* Activity *
Given the records below, would you repeat exactly the lines that begin at the one containing "reducer_reference : GraphReducerReference" and end at the one containing "Variable g : GraphT.", inclusive?

* Exercise input *
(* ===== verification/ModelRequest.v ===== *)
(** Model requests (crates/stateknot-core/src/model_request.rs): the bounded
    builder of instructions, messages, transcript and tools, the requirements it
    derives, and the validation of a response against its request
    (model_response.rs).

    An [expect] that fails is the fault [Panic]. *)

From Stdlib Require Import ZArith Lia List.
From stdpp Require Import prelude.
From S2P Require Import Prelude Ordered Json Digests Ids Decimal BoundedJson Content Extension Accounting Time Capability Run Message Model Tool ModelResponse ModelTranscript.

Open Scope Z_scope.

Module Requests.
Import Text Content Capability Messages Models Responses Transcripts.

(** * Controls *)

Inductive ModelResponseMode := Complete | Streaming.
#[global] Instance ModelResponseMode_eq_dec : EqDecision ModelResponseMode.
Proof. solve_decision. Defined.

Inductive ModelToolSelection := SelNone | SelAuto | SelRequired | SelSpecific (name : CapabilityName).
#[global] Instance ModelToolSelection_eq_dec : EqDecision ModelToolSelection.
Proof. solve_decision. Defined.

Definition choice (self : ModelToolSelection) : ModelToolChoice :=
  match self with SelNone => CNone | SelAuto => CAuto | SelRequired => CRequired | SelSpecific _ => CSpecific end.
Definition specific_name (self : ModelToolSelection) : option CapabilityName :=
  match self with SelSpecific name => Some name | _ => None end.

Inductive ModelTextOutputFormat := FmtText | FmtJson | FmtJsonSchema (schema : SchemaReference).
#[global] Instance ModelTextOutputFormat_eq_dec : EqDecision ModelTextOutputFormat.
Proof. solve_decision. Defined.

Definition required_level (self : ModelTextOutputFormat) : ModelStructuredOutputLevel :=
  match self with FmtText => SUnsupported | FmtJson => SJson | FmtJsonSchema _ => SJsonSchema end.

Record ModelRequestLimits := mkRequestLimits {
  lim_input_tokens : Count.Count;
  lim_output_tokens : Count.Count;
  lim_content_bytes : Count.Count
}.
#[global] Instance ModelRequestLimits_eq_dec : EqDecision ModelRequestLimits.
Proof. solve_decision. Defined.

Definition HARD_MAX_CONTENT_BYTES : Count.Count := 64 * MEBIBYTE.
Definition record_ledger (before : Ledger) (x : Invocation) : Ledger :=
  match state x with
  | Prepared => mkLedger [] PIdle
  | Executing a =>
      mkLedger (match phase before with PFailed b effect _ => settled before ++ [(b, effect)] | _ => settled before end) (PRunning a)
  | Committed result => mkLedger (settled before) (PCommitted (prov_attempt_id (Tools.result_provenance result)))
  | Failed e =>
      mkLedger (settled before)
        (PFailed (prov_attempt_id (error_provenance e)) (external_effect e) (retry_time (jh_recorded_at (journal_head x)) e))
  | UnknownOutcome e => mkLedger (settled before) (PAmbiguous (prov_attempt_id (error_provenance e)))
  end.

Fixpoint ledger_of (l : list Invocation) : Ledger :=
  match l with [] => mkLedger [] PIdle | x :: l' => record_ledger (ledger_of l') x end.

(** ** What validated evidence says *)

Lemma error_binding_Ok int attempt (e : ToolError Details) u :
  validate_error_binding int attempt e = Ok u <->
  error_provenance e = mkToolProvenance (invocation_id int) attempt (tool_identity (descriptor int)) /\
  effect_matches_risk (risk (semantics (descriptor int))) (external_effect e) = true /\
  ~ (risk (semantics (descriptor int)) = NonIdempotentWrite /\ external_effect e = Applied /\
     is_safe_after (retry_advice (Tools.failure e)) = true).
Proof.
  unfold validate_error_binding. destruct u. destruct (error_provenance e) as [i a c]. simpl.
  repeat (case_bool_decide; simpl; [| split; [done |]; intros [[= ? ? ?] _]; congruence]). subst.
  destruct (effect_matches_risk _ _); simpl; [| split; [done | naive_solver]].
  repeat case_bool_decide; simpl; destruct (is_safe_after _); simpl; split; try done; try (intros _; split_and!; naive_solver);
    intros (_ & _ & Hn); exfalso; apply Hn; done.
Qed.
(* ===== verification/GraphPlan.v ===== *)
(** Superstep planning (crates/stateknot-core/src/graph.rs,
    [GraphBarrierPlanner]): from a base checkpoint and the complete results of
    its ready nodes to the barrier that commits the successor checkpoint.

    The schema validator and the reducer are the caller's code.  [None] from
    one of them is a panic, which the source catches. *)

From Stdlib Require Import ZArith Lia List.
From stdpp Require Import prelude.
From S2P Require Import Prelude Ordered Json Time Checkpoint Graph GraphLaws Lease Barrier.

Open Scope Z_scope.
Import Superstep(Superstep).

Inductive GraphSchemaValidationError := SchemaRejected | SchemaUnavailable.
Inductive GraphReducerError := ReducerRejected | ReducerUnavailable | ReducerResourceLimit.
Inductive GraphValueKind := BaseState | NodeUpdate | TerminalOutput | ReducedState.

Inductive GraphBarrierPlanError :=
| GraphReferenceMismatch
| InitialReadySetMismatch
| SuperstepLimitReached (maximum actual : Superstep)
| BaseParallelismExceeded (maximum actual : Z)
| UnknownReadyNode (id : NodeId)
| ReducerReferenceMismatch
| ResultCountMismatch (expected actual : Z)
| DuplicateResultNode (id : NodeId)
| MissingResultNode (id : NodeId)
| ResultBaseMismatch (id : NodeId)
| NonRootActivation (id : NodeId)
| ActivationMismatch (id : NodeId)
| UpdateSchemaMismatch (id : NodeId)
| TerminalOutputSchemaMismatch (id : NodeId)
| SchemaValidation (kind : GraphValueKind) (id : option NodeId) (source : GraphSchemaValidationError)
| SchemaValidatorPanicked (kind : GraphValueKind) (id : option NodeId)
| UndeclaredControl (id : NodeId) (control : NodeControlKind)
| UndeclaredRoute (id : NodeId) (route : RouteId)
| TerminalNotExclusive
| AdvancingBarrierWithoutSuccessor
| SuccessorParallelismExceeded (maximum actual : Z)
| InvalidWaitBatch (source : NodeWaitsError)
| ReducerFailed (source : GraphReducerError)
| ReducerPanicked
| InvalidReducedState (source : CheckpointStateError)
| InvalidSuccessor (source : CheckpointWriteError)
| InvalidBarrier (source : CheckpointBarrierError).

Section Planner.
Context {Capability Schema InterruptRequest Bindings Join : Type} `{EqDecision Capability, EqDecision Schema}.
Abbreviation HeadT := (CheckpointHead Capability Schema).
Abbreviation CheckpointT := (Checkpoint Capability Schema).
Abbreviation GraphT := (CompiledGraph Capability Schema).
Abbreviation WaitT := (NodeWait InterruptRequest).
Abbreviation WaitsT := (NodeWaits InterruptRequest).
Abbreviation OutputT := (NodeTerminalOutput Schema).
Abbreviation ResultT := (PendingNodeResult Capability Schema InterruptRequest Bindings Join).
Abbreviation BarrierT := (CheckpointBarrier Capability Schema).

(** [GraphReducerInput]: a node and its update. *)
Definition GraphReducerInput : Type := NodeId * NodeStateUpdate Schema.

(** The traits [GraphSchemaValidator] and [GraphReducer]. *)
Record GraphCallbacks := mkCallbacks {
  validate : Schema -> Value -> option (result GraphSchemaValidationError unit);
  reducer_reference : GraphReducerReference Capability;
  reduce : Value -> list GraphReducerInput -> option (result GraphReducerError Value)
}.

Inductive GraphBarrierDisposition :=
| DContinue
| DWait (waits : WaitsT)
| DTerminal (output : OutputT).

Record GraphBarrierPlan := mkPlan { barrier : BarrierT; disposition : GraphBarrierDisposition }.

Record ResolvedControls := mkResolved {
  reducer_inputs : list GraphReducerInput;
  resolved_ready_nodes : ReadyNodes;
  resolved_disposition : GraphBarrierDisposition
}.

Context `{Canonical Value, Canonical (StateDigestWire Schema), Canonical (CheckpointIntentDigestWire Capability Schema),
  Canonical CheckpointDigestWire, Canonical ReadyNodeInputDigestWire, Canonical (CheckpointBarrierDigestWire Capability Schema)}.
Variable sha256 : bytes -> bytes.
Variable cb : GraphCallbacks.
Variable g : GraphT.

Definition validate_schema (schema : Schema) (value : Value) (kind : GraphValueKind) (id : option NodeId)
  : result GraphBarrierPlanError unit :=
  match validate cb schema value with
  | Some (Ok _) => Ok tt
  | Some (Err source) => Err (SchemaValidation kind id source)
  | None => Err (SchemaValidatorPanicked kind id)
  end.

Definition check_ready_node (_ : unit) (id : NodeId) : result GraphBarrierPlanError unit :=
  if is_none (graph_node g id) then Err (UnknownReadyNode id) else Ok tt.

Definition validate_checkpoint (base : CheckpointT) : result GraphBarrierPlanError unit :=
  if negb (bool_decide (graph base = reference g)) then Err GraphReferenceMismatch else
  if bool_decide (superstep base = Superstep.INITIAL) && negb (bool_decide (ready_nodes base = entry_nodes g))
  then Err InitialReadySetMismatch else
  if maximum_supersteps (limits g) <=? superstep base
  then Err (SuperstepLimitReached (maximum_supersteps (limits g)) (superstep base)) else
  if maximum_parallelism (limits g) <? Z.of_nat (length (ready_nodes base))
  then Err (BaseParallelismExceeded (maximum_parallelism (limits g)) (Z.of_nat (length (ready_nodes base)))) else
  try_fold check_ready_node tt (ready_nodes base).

* Task result *
  reducer_reference : GraphReducerReference Capability;
  reduce : Value -> list GraphReducerInput -> option (result GraphReducerError Value)
}.

Inductive GraphBarrierDisposition :=
| DContinue
| DWait (waits : WaitsT)
| DTerminal (output : OutputT).

Record GraphBarrierPlan := mkPlan { barrier : BarrierT; disposition : GraphBarrierDisposition }.

Record ResolvedControls := mkResolved {
  reducer_inputs : list GraphReducerInput;
  resolved_ready_nodes : ReadyNodes;
  resolved_disposition : GraphBarrierDisposition
}.

Context `{Canonical Value, Canonical (StateDigestWire Schema), Canonical (CheckpointIntentDigestWire Capability Schema),
  Canonical CheckpointDigestWire, Canonical ReadyNodeInputDigestWire, Canonical (CheckpointBarrierDigestWire Capability Schema)}.
Variable sha256 : bytes -> bytes.
Variable cb : GraphCallbacks.
Variable g : GraphT.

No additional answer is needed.